Friday, March 21, 2008

Death of a Marriage: May 21, 1994 - March 20, 2008

The call came at around 2:00 this afternoon. The judge had signed my final divorce decree, and my marriage was over. Thirteen years, 9 months, 29 days from the day it began, it was over.

I wasn't quite sure how I would feel when it was final - oh, I had ideas, but nothing definite. Having had approximately nine hours to reflect, this is as good as it gets:

1) I am relieved. My marriage became a lie a long time before I was willing to admit it. I was working, giving, loving, and trying, while my partner - my husband who had promised to love and cherish me - was constantly pursuing his own interests and excluding the family we had created. My custody order is in place. I have primary custody of my children, and I am able to make most decisions concerning their care.

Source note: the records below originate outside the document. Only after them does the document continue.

(** ** Maintenance *)

(** The root of the heap is a timed entry that expires no later than any other. *)
Lemma heap_root_entry L c :
  cache_core L c -> (0 < heap_count (c_heap c))%nat ->
  exists e, c_entries c !! slot (c_heap c) 0 = Some e /\ e_expire e <> 0 /\
    forall k e', c_entries c !! k = Some e' -> e_expire e' <> 0 -> e_expire e <= e_expire e'.
Proof.
  intros H Hc. destruct (cc_timed _ _ H) as [Hh Hm _].
  assert (Hr : slot (c_heap c) 0 ∈ eh_array (c_heap c)) by (eapply list_elem_of_lookup_2, slot_lookup; done).
  apply Hm in Hr. unfold expire_in in Hr. destruct (c_entries c !! slot (c_heap c) 0) as [e|] eqn:He; [|done].
  exists e. split; [done|]. split; [done|]. intros k e' Hk Hne.
  assert (Hin : k ∈ eh_array (c_heap c)) by (apply Hm; unfold expire_in; by rewrite Hk).
  apply list_elem_of_lookup in Hin as [i Hi]. apply lookup_slot in Hi as [Hs Hi].
  pose proof (heap_root_min _ _ i (ho_ordered _ _ Hh) Hi) as Hle. unfold key_at, expire_in in Hle.
  by rewrite Hs, He, Hk in Hle.
Qed.

(** The keys removed by a round of expiration, earliest first. *)
Record expired_keys_of (now : Z) (M : entries) (ks : list (list Z)) : Prop := {
  xk_nodup : NoDup ks;
  xk_expired : forall k, k ∈ ks -> exists e, M !! k = Some e /\ expired now e = true;
  xk_first : forall k e k' e', k ∈ ks -> M !! k = Some e -> k' ∉ ks -> M !! k' = Some e' -> e_expire e' <> 0 ->
    e_expire e <= e_expire e'
}.

Lemma expire_loop_spec fuel now L c n :
  cache_ok L c ->
  exists ks, let '(r, c') := expire_loop fuel now c n in
    r = n + zlen ks /\ expired_keys_of now (c_entries c) ks /\ (length ks <= fuel)%nat /\
    cache_ok (without_all ks L) c' /\ c_entries c' = remove_all ks (c_entries c) /\ settings c' = settings c /\
    (length ks = fuel \/ forall k e, c_entries c' !! k = Some e -> expired now e = false).
Proof.
  assert (Hnil : forall L c, cache_ok L c -> expired_keys_of now (c_entries c) [] /\ cache_ok (without_all [] L) c).
  { intros L' c' Hok. rewrite without_all_nil. split; [|done]. split; [constructor| |]; intros; by set_solver. }
  revert L c n. induction fuel as [|fuel IH]; intros L c n Hok; cbn [expire_loop].
  { exists []. destruct (Hnil L c Hok). split_and!; try done; [rewrite zlen_nil; lia|by left]. }
  assert (Hstop : (forall k e, c_entries c !! k = Some e -> expired now e = false) ->
    exists ks, n = n + zlen ks /\ expired_keys_of now (c_entries c) ks /\ (length ks <= S fuel)%nat /\
      cache_ok (without_all ks L) c /\ c_entries c = remove_all ks (c_entries c) /\ settings c = settings c /\
      (length ks = S fuel \/ forall k e, c_entries c !! k = Some e -> expired now e = false)).
  { intros Hno. exists []. destruct (Hnil L c Hok). split_and!; try done; [rewrite zlen_nil; lia|cbn; lia|by right]. }
  destruct (Nat.ltb_spec 0 (heap_count (c_heap c))) as [Hc|Hc].
  2:{ apply Hstop. intros k e Hk. unfold expired. destruct (Z.eqb_spec (e_expire e) 0) as [|Hz]; [done|].
      exfalso. assert (Hin : k ∈ eh_array (c_heap c)).
      { apply (tm_members _ _ (cc_timed _ _ (proj1 Hok))). unfold expire_in. by rewrite Hk. }
      unfold heap_count in Hc. destruct (eh_array (c_heap c)); [by apply not_elem_of_nil in Hin|cbn in Hc; lia]. }
  destruct (heap_root_entry L c (proj1 Hok) Hc) as (e & He & Hz & Hmin). set (p := slot (c_heap c) 0) in *.
  assert (Hx : expire_of c p = e_expire e) by (unfold expire_of; by rewrite He). rewrite Hx.
  destruct (Z.gtb_spec (e_expire e) now) as [Hgt|Hle].
  { apply Hstop. intros k e' Hk. unfold expired. destruct (Z.eqb_spec (e_expire e') 0) as [|Hz']; [done|].
    specialize (Hmin k e' Hk Hz'). cbn [negb andb]. rewrite Z.geb_leb. apply Z.leb_gt. lia. }
  destruct (remove_ok L c p e REMOVE_EXPIRED Hok He) as (Hok1 & HM1 & Hs1).
  destruct (IH _ _ (n + 1) Hok1) as [ks Hks]. exists (p :: ks).
  destruct (expire_loop fuel now (entry_remove c p REMOVE_EXPIRED) (n + 1)) as [r c'].
  destruct Hks as (Hr & [Hnd Hall Hfirst] & Hlen & Hok2 & HM2 & Hs2 & Hend). rewrite HM1 in *.
  assert (Hp : p ∉ ks) by (intros Hp; destruct (Hall p Hp) as (? & Hl & _); by rewrite lookup_delete_eq in Hl).
  rewrite without_all_cons in Hok2. rewrite remove_all_cons in HM2.
  split_and!; [rewrite zlen_cons; lia| |cbn; lia|done|done|congruence|].
  - split; [by apply NoDup_cons| |].
    + intros k [->|Hk]%elem_of_cons.
      * exists e. split; [done|]. unfold expired. rewrite (proj2 (Z.eqb_neq _ 0) Hz). cbn [negb andb].
        rewrite Z.geb_leb. by apply Z.leb_le.
      * destruct (Hall k Hk) as (e' & Hl & ?). exists e'. split; [|done]. by apply lookup_delete_Some in Hl as [_ ?].
    + intros k e1 k' e' [->|Hk]%elem_of_cons Hk1 [Hk'p Hk']%not_elem_of_cons Hl Hne.
      * rewrite He in Hk1. injection Hk1 as <-. by eapply Hmin.
      * eapply (Hfirst k e1 k' e'); try done; rewrite lookup_delete_ne; try done; congruence.
  - destruct Hend as [Hend|]; [left; cbn; lia|by right].
Qed.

2) I am sad. It is a death. I had many dreams on the day I married. I had many dreams, not even very long ago, about what marriage meant. The dreams are officially dead today. And I'm okay with that. It was time. Yet I am still sad.

There are benchmark moments in this life. Our births are celebrated each year. Later anniversaries. We know exactly where we were the moment we found out our first child was coming into the world. We remember the moment we looked into that tiny face and saw the mystery of creation and the glory of God reflected in this tiny human face. Everyone remembers where they were when they heard the towers had been hit by airplanes. We remember our wedding day . . .

And I will choose to remember this day as the end of the beginning of my life. I am no longer naive. No longer a child. I know who I am, why I am on this planet, and what I must do. I will walk forward and do it.

And never again will I settle for anything less than everything that I deserve from someone who claims to love me. This is the lesson I have learned.